When you download from allofmp3.com, or anywhere else, you're not transporting an actual copy, in tact. This is obvious because the copy is a physical thing: the copy of the song is the disk on which allofmp3 stores it. They didn't send you their disk. So, what happened? You made a copy of the song, and the new copy is the song fixed in your disk.
So you didn't import the song. You reproduced it. Reproducing a copyrighted song without permission of the copyright holder, or an applicable exemption, infringes the copyright holder's reproduction rights. Just because allofmp3 has the right to make those songs available to you under Russian law, does not mean you are authorized under US law to make your own copies, which is what you're doing when you download music from them.

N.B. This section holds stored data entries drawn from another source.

Ltac total_step :=
  lazymatch goal with
  | |- total (mret _) => apply total_ret
  | |- total (wait_heartbeat _ _ _ _) => apply total_wait_heartbeat; lia
  | |- total (wait_node_status _ _ _ _) => apply total_wait_node_status; lia
  | |- total (wait_status _ _ _ _ _) => apply total_wait_status; lia
  | |- total (child_stop _) => apply total_child_stop
  | |- total (child_start _ _) => apply total_child_start
  | |- total (send_command _ _ _ _ _ _ _) => apply total_send_command
  | |- total (send_anyway _ _) => apply total_send_anyway
  | |- total (sleep_for _ _) => apply total_sleep
  | |- total (give_up_with _ _ _) => apply total_give_up
  | |- total (await_session _ _ _ _ _) => apply total_await_session
  | |- total (steady_now _ ≫= _) => apply total_quiet_then; intros
  | |- total (_ ≫= _) => apply total_bind; [|intros]
  | |- total (if _ then _ else _) => apply total_if
  | |- total (match ?x with _ => _ end) => destruct x
  end.

Lemma scenarios_total o : Forall total (scenarios peer turns o).
Proof.
  unfold scenarios. apply Forall_cons; split; [unfold scenario_heartbeat_status; repeat total_step|].
  apply Forall_cons; split; [unfold scenario_command_loop; repeat total_step|].
  apply Forall_cons; split; [unfold scenario_output_lease_neutralizes; repeat total_step|].
  apply Forall_cons; split; [unfold scenario_reject_rules; repeat total_step|].
  apply Forall_cons; split; [unfold scenario_heartbeat_loss; repeat total_step|].
  apply Forall_cons; split; [unfold scenario_restart_session; repeat total_step|].
  apply Forall_cons; split; [unfold scenario_illegal_frames; repeat total_step; by eexists|]. constructor.
Qed.

(** With a clock that moves, a billion turns are more than any waiting loop takes: the program
    ends with a verdict, whatever frames arrive. *)
Theorem acceptance_ends link args available executable opened s :
  is_Some (acceptance_main peer turns link args available executable opened s).
Proof.
  revert s. unfold acceptance_main. destruct (parse_acc_options link args) as [o|]; [|apply total_ret].
  do 3 (apply total_if; [apply total_ret|]). apply total_bind.
  - pose proof (scenarios_total o) as H. induction H as [|m l Hm _ IH]; cbn [run_scenarios]; [apply total_ret|].
    apply total_bind; [done|]. intros r. apply total_bind; [done|]. intros rs. apply total_ret.
  - intros rs. apply total_bind; [apply total_child_stop|]. intros _. apply total_ret.
Qed.
End Ends.

(** ** A simulated peer

    The node logic with heartbeats, delayed answers and a restart, on a clock that moves by a
    microsecond when it is read. *)

Record Virtual := mkVirtual {
  vt_time : Z; vt_inbox : list CanFrame; vt_node : option CanNodeLogic; vt_next_heartbeat : Z; vt_restart : option Z;
  vt_delay : Z; vt_pending : list (Z * Z * WireOutputCommand); vt_log : string
}.

#[export] Instance Virtual_eta : Eta Virtual :=
  mkEta _ (fun v => mkVirtual (vt_time v) (vt_inbox v) (vt_node v) (vt_next_heartbeat v) (vt_restart v) (vt_delay v) (vt_pending v) (vt_log v)).

Section VirtualPeer.
(** A change to the node after each command, for nodes that are wrong. *)
Context (spoil : CanNodeLogic → CanNodeLogic).

Definition vt_reply (st : WireOutputStatus) (v : Virtual) : Virtual :=
  match encode_output_status st with Ok f => v <| vt_inbox ::= λ l, l ++ [f] |> | Err _ => v end.

Definition vt_answer (r : CanNodeLogic * HandleResult) (v : Virtual) : Virtual :=
  let '(n, h) := r in
  let v := v <| vt_node := Some (spoil n) |> in
  if hr_send_status h then vt_reply (hr_status h) v else v.

(** What is due at this time. *)
Definition vt_due (v : Virtual) : Virtual :=
  match vt_node v with
  | None => v
  | Some n =>
      let v := match vt_restart v with
               | Some t => if t <=? vt_time v then v <| vt_node := Some (soft_restart n) |> <| vt_restart := None |> else v
               | None => v
               end in
      let v := foldl (λ v '(due, received, c),
                 if due <=? vt_time v
                 then match vt_node v with Some n => vt_answer (apply_command c received (vt_time v) n) v | None => v end
                 else v <| vt_pending ::= λ l, l ++ [(due, received, c)] |>) (v <| vt_pending := [] |>) (vt_pending v) in
      match vt_node v with
      | Some n =>
          if vt_next_heartbeat v <=? vt_time v then
            let '(n, beat) := make_heartbeat n in
            let frames := match encode_heartbeat beat, encode_node_status (make_status n) with Ok a, Ok b => [a; b] | _, _ => [] end in
            v <| vt_node := Some n |> <| vt_next_heartbeat ::= λ t, t + 50000000 |> <| vt_inbox ::= λ l, l ++ frames |>
          else v
      | None => v
      end
  end.

(** Milliseconds pass, until a frame is there. *)
Fixpoint vt_pass (ms : nat) (until_frame : bool) (v : Virtual) : Virtual :=
  match ms with
  | O => v
  | S ms =>
      if until_frame && negb (bool_decide (vt_inbox v = [])) then v
      else vt_pass ms until_frame (vt_due (v <| vt_time ::= λ t, t + 1000000 |>))
  end.

Fixpoint arg_value (key : string) (args : list string) (default : Z) : Z :=
  match args with
  | k :: ((x :: _) as rest) =>
      if (k =? key)%string then match parse_i64 (str_bytes x) with Some v => v | None => default end else arg_value key rest default
  | _ => default
  end.

Definition virtual_peer : Peer Virtual := mkPeer
  (λ v, (vt_time v, v <| vt_time ::= λ t, t + 1000 |>))
  (λ ms v, let v := vt_pass (Z.to_nat ms) true v in
           match vt_inbox v with f :: l => (Some f, v <| vt_inbox := l |>) | [] => (None, v) end)
  (λ f v, match vt_node v with
          | None => (true, v)
          | Some n =>
              match decode_output_command f with
              | Ok c => if 0 <? vt_delay v then (true, v <| vt_pending ::= λ l, l ++ [(vt_time v + vt_delay v, vt_time v, c)] |>)
                        else (true, vt_answer (on_frame f (vt_time v) n) v)
              | Err _ => (true, vt_answer (on_frame f (vt_time v) n) v)
              end
          end)
  (λ ms v, vt_pass (Z.to_nat ms) false v)
  (λ args v, let session := arg_value "--session-id" args 1 in
             let restart := arg_value "--fault-restart-after-ms" args 0 in
             (true, v <| vt_node := Some (node_new (mkNodeConfig (arg_value "--node-id" args 1) (arg_value "--boot-id" args 1) session true 0 0)) |>
                      <| vt_next_heartbeat := vt_time v + 50000000 |>
                      <| vt_restart := if 0 <? restart then Some (vt_time v + restart * 1000000) else None |>
                      <| vt_delay := arg_value "--fault-delay-response-ms" args 0 * 1000000 |> <| vt_pending := [] |>))
  (λ _ v, v <| vt_log := match vt_node v with
                         | Some n => "rcr_node_sim: exit protocol_rejects=" +:+ pretty (nl_protocol_rejects n)
                         | None => vt_log v
                         end |> <| vt_node := None |>)
  (λ v, (true, v))
  (λ v, v)
  vt_log.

For instance, let's say that merely "making available" does not infringe copyright. So, I put up a directory on a public webserver filled with music I bought from emusic.com or somewhere else. I may have a perfect legal right to place those songs online, merely doing so isn't distributing them for instance, but you still don't have a legal right to download them. It is no different with allofmp3.
Now, in Canada, in constrast, it is probably legal to use allofmp3.com. The private copying provisions of the Copyright Act do not not require that private copies be made from legitimate or authorized sources, merely that they are made for personal use and that they are made onto a recording medium that isn't prescribed.
Parent
Re:Cheap good music service (Score:2, Informative)
Re:If Microsoft did this... (Score:3, Informative)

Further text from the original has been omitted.